[Dataset entries]

_ _ _ _

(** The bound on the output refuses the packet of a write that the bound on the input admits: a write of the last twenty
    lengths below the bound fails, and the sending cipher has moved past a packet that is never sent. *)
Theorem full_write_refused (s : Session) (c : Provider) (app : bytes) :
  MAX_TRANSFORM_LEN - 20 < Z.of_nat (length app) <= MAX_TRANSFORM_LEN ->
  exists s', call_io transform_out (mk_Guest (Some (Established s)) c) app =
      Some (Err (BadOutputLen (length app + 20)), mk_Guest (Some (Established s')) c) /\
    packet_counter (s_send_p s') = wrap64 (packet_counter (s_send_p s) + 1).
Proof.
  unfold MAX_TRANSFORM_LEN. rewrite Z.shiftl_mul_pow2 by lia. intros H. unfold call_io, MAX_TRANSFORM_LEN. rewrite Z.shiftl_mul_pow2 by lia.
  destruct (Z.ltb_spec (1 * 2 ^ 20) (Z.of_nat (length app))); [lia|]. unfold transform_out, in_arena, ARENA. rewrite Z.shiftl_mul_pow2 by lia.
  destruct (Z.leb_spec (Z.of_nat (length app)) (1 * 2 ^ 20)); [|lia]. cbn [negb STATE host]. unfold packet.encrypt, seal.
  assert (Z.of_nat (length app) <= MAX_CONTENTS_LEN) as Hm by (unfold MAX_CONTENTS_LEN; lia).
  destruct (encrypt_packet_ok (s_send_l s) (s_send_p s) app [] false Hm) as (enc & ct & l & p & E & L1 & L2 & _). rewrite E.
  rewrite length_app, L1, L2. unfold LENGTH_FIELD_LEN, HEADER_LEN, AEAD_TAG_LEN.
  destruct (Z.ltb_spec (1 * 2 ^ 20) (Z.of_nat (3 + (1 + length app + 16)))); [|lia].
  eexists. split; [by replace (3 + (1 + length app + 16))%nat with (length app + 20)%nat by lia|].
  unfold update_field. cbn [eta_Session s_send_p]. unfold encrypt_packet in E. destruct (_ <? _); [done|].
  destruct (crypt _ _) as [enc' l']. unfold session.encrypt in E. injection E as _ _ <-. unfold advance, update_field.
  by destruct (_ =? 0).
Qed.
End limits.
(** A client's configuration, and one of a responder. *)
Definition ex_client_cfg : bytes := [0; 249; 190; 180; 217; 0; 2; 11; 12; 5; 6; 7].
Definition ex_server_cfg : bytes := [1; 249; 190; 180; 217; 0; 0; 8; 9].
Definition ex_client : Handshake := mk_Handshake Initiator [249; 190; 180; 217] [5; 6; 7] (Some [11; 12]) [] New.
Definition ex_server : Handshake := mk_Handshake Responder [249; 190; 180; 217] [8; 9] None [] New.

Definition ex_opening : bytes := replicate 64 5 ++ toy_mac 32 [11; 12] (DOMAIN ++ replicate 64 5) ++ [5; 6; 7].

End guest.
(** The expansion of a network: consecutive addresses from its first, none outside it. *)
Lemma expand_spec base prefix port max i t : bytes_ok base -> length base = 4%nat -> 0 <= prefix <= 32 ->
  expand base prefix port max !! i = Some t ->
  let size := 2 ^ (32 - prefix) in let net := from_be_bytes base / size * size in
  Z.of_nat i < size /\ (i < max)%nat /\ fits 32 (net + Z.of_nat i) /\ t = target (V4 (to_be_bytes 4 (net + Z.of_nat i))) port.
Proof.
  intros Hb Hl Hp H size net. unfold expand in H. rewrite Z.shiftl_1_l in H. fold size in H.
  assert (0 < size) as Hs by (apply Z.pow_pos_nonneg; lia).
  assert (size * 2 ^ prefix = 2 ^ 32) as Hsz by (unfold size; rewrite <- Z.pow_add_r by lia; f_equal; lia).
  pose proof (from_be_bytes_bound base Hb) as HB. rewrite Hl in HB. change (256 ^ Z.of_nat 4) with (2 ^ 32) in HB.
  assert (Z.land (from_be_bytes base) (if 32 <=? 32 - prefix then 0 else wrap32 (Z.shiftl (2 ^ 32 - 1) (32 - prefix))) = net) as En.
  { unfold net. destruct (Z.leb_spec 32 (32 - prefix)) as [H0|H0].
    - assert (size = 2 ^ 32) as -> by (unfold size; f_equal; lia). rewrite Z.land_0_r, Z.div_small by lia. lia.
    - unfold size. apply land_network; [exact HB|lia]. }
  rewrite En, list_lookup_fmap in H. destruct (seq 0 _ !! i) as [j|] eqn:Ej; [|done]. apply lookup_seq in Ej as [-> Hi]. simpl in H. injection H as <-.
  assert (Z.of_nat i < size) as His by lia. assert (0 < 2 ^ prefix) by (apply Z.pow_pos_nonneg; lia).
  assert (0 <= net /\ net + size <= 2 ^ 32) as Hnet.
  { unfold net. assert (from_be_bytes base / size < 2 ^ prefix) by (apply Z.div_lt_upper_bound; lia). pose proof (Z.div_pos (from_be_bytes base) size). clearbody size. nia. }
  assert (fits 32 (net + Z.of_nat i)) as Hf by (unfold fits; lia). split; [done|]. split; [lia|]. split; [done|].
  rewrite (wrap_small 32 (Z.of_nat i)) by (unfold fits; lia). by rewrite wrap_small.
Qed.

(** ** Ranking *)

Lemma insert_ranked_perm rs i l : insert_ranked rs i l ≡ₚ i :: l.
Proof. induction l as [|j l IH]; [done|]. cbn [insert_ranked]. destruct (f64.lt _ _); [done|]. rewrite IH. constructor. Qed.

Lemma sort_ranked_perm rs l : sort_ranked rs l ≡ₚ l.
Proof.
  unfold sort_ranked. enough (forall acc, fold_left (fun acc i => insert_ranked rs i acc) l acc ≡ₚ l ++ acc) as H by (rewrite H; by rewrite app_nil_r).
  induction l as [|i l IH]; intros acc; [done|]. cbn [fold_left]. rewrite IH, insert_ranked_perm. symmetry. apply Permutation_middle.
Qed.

_ _ _ _

> **YOUR ASSIGNMENT**
Look above for the line that holds "unfold sort_ranked. enough", then copy it and each line after it exactly, through the last line of the data.

> **ANSWER SECTION**
  unfold sort_ranked. enough (forall acc, fold_left (fun acc i => insert_ranked rs i acc) l acc ≡ₚ l ++ acc) as H by (rewrite H; by rewrite app_nil_r).
  induction l as [|i l IH]; intros acc; [done|]. cbn [fold_left]. rewrite IH, insert_ranked_perm. symmetry. apply Permutation_middle.
Qed.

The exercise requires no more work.